(* ===== verification/Circuit.v ===== *)
(** The middleware of the RPC server (crates/rpc/src/middleware.rs), the
    circuit breaker above all: a state machine shared by all requests.  Its
    lock is held for one method at a time, so requests that run concurrently
    interleave as sequences of the methods' steps, each at the time its clock
    reads. *)
From stdpp Require Import base list.
From Stdlib Require Import ZArith Lia.
From S2P Require Import Prelude Float64.

Inductive CircuitState := Closed | Open | HalfOpen.
#[export] Instance CircuitState_eq_dec : EqDecision CircuitState.
Proof. solve_decision. Defined.

Record CircuitBreaker := {
  cb_state : CircuitState;
  failure_count : Z;
  success_count : Z;
  last_failure_time : option Z;
  failure_threshold : Z;
  success_threshold : Z;
  timeout : Z;
}.

Definition CircuitBreaker_new (failure_threshold success_threshold timeout : Z) : CircuitBreaker := {|
  cb_state := Closed; failure_count := 0; success_count := 0; last_failure_time := None;
  failure_threshold := failure_threshold; success_threshold := success_threshold; timeout := timeout |}.

Definition update (state : CircuitState) (failures successes : Z) (last : option Z) (b : CircuitBreaker)
    : CircuitBreaker := {|
  cb_state := state; failure_count := failures; success_count := successes; last_failure_time := last;
  failure_threshold := failure_threshold b; success_threshold := success_threshold b;
  timeout := timeout b |}.

(** [last.elapsed()] at time [now]; it saturates at zero. *)
Definition elapsed (now last : Z) : Z := saturating_sub now last.

Definition allow_request (now : Z) (b : CircuitBreaker) : bool * CircuitBreaker :=
  match cb_state b with
  | Closed | HalfOpen => (true, b)
  | Open =>
      match last_failure_time b with
      | Some last =>
          if timeout b <=? elapsed now last
          then (true, update HalfOpen (failure_count b) 0 (last_failure_time b) b)
          else (false, b)
      | None => (false, b)
      end
  end.

Definition record_success (b : CircuitBreaker) : CircuitBreaker :=
  match cb_state b with
  | Closed => update Closed 0 (success_count b) (last_failure_time b) b
  | HalfOpen =>
      let n := wadd32 (success_count b) 1 in
      if success_threshold b <=? n then update Closed 0 0 (last_failure_time b) b
      else update HalfOpen (failure_count b) n (last_failure_time b) b
  | Open => b
  end.

Definition record_failure (now : Z) (b : CircuitBreaker) : CircuitBreaker :=
  match cb_state b with
  | Closed =>
      let n := wadd32 (failure_count b) 1 in
      if failure_threshold b <=? n then update Open n (success_count b) (Some now) b
      else update Closed n (success_count b) (last_failure_time b) b
  | HalfOpen => update Open 0 0 (Some now) b
  | Open => b
  end.

(** The middleware: a refused request is answered with 503; otherwise the
    status of the response decides what is recorded. *)
Definition SERVICE_UNAVAILABLE : Z := 503.
Definition is_success (status : Z) : bool := (200 <=? status) && (status <? 300).
Definition is_server_error (status : Z) : bool := (500 <=? status) && (status <? 600).
Definition record_response (now status : Z) (b : CircuitBreaker) : CircuitBreaker :=
  if is_success status then record_success b
  else if is_server_error status then record_failure now b
  else b.
Definition circuit_breaker_middleware (arrival finish : Z) (next : Z) (b : CircuitBreaker)
    : Z * CircuitBreaker :=
  let '(allowed, b) := allow_request arrival b in
  if allowed then (next, record_response finish next b) else (SERVICE_UNAVAILABLE, b).

(** * The other middleware *)

(** Rate limiters are the governor crate's, timeouts tokio's. *)
Class GovernorEnv := {
  Limiter : Type;
  limiter_per_second : Z -> Limiter;
  limiter_with_period : Z -> Z -> option Limiter;
  limiter_check : Z -> Limiter -> bool * Limiter;
}.

(** [NonZeroU32::new(n).unwrap()] and [Quota::with_period(d).unwrap()] panic. *)
Definition RateLimitLayer_new `{GovernorEnv} (requests_per_second : Z) : option Limiter :=
  if requests_per_second =? 0 then None else Some (limiter_per_second requests_per_second).
Definition RateLimitLayer_new_with_duration `{GovernorEnv} (requests duration : Z) : option Limiter :=
  match limiter_with_period duration requests with
  | Some l => if requests =? 0 then None else Some l
  | None => None
  end.

Definition TOO_MANY_REQUESTS : Z := 429.
Definition rate_limit_middleware `{GovernorEnv} (arrival next : Z) (limiter : Limiter) : Z * Limiter :=
  let '(allowed, limiter) := limiter_check arrival limiter in
  ((if allowed then next else TOO_MANY_REQUESTS), limiter).

(** The response of the handler comes after [d] nanoseconds, if at all. *)
Definition REQUEST_TIMEOUT : Z := 408.
Definition timeout_middleware (response : option (Z * Z)) : result Z Z :=
  match response with
  | Some (d, status) => if d <=? from_secs 30 then Ok status else Err REQUEST_TIMEOUT
  | None => Err REQUEST_TIMEOUT
  end.

(** * Steps *)

Inductive BreakerEvent :=
| Request (now : Z)
| Response (now status : Z).

Definition step (b : CircuitBreaker) (e : BreakerEvent) : CircuitBreaker :=
  match e with
  | Request now => snd (allow_request now b)
  | Response now status => record_response now status b
  end.

(** The breakers that sequences of steps lead to. *)
Inductive reachable : CircuitBreaker -> Prop :=
| reach_new f s t : is_u32 f -> is_u32 s -> 0 <= t -> reachable (CircuitBreaker_new f s t)
| reach_step b e : reachable b -> reachable (step b e).

(** The invariant: while closed fewer failures than the threshold have been
    counted, while half open fewer successes, and while open the time of the
    last failure is known. *)
Definition breaker_ok (b : CircuitBreaker) : Prop :=
  is_u32 (failure_threshold b) /\ is_u32 (success_threshold b) /\ 0 <= timeout b /\
  match cb_state b with
  | Closed => 0 <= failure_count b < Z.max 1 (failure_threshold b)
  | HalfOpen => 0 <= success_count b < Z.max 1 (success_threshold b)
  | Open => is_Some (last_failure_time b)
  end.

Lemma as_u32_id z : is_u32 z -> as_u32 z = z.
Proof. unfold is_u32, U32_MAX, as_u32. intros H. apply Z.mod_small. lia. Qed.
Lemma count_up n limit : is_u32 limit -> 0 <= n < Z.max 1 limit -> wadd32 n 1 = n + 1.
Proof. unfold is_u32, U32_MAX. intros H1 H2. apply as_u32_id. unfold is_u32, U32_MAX. lia. Qed.

Lemma record_success_ok b : breaker_ok b -> breaker_ok (record_success b).
Proof.
  intros (Hf & Hs & Ht & H). unfold record_success, breaker_ok. destruct (cb_state b) eqn:E.
  - cbn. split_and!; try done; lia.
  - rewrite E. by split_and!.
  - rewrite (count_up _ (success_threshold b)) by done.
    destruct (Z.leb_spec (success_threshold b) (success_count b + 1)); cbn; split_and!; try done; lia.
Qed.

Lemma record_failure_ok now b : breaker_ok b -> breaker_ok (record_failure now b).
Proof.
  intros (Hf & Hs & Ht & H). unfold record_failure, breaker_ok. destruct (cb_state b) eqn:E.
  - rewrite (count_up _ (failure_threshold b)) by done.
    destruct (Z.leb_spec (failure_threshold b) (failure_count b + 1)); cbn; split_and!; try done; lia.
  - rewrite E. by split_and!.
  - cbn. by split_and!.
Qed.

Lemma allow_request_ok now b : breaker_ok b -> breaker_ok (snd (allow_request now b)).
Proof.
  intros Hb. pose proof Hb as (Hf & Hs & Ht & H). unfold allow_request.
  destruct (cb_state b); [done| |done]. destruct (last_failure_time b); [|done].
  destruct (_ <=? _); [|done]. unfold breaker_ok. cbn. split_and!; try done; lia.
Qed.

Lemma step_ok b e : breaker_ok b -> breaker_ok (step b e).
Proof.
  intros Hb. destruct e as [now|now status]; cbn [step]; [by apply allow_request_ok|].
  unfold record_response. destruct (is_success status); [by apply record_success_ok|].
  destruct (is_server_error status); [by apply record_failure_ok|done].
Qed.

Lemma reachable_ok b : reachable b -> breaker_ok b.
Proof.
  induction 1 as [f s t Hf Hs Ht|b e _ IH]; [|by apply step_ok].
  unfold breaker_ok. cbn. unfold is_u32 in *. lia.
Qed.

(** ** Runs of responses *)

Definition run (b : CircuitBreaker) (es : list BreakerEvent) : CircuitBreaker := foldl step b es.

(** While open, whatever responses come in, and whatever requests come before
    the timeout, nothing changes. *)
Definition too_early (b : CircuitBreaker) (last : Z) (e : BreakerEvent) : Prop :=
  match e with Request now => elapsed now last < timeout b | Response _ _ => True end.

Lemma open_step b last e :
  cb_state b = Open -> last_failure_time b = Some last -> too_early b last e -> step b e = b.
Proof.
  intros Ho Hl He. destruct e as [now|now status]; cbn [step].
  - unfold allow_request. rewrite Ho, Hl. cbn in He. by destruct (Z.leb_spec (timeout b) (elapsed now last)); [lia|].
  - unfold record_response, record_success, record_failure. rewrite Ho.
    by destruct (is_success status), (is_server_error status).
Qed.

Lemma open_run b last es :
  cb_state b = Open -> last_failure_time b = Some last -> Forall (too_early b last) es -> run b es = b.
Proof.
  intros Ho Hl. unfold run. induction 1 as [|e es He Hes IH]; [done|]. cbn [foldl].
  by rewrite (open_step b last e).
Qed.

Lemma failures_run b statuses :
  cb_state b = Closed -> breaker_ok b ->
  Forall (fun r => is_success r.2 = false /\ is_server_error r.2 = true) statuses ->
  Z.of_nat (length statuses) < Z.max 1 (failure_threshold b) - failure_count b ->
  let b' := run b ((fun r => Response r.1 r.2) <$> statuses) in
  cb_state b' = Closed /\ failure_count b' = failure_count b + Z.of_nat (length statuses) /\
  failure_threshold b' = failure_threshold b.
Proof.
  intros Hc Hb Hst. revert b Hc Hb. induction Hst as [|[now status] sts [H1 H2] Hst IH]; intros b Hc Hb Hn.
  { cbn. split_and!; [done|lia|done]. }
  cbn [fmap list_fmap run foldl step fst snd length] in *. unfold record_response. rewrite H1, H2.
  unfold record_failure. rewrite Hc. pose proof Hb as (Hf & Hs & Ht & Hk). rewrite Hc in Hk.
  rewrite (count_up _ (failure_threshold b)) by done.
  destruct (Z.leb_spec (failure_threshold b) (failure_count b + 1)); [lia|].
  destruct (IH (update Closed (failure_count b + 1) (success_count b) (last_failure_time b) b))
    as (I1 & I2 & I3); [done|unfold breaker_ok; cbn; split_and!; try done; lia|cbn; lia|].
  split_and!; [done| |done]. etransitivity; [exact I2|]. cbn. lia.
Qed.

Lemma successes_run b times :
  cb_state b = HalfOpen -> breaker_ok b ->
  Z.of_nat (length times) < Z.max 1 (success_threshold b) - success_count b ->
  let b' := run b ((fun now => Response now 200) <$> times) in
  cb_state b' = HalfOpen /\ success_count b' = success_count b + Z.of_nat (length times) /\
  success_threshold b' = success_threshold b.
Proof.
  revert b. induction times as [|now times IH]; intros b Hc Hb Hn.
  { cbn. split_and!; [done|lia|done]. }
  cbn [fmap list_fmap run foldl step length] in *.
  change (record_response now 200 b) with (record_success b).
  unfold record_success. rewrite Hc. pose proof Hb as (Hf & Hs & Ht & Hk). rewrite Hc in Hk.
  rewrite (count_up _ (success_threshold b)) by done.
  destruct (Z.leb_spec (success_threshold b) (success_count b + 1)); [lia|].
  destruct (IH (update HalfOpen (failure_count b) (success_count b + 1) (last_failure_time b) b))
    as (I1 & I2 & I3); [done|unfold breaker_ok; cbn; split_and!; try done; lia|cbn; lia|].
  split_and!; [done| |done]. etransitivity; [exact I2|]. cbn. lia.
Qed.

____________________

DIRECTIONS: For each line in the material above that contains the string "option", make a copy.

ANSWER BELOW:
  last_failure_time : option Z;
Definition update (state : CircuitState) (failures successes : Z) (last : option Z) (b : CircuitBreaker)
  limiter_with_period : Z -> Z -> option Limiter;
Definition RateLimitLayer_new `{GovernorEnv} (requests_per_second : Z) : option Limiter :=
Definition RateLimitLayer_new_with_duration `{GovernorEnv} (requests duration : Z) : option Limiter :=
Definition timeout_middleware (response : option (Z * Z)) : result Z Z :=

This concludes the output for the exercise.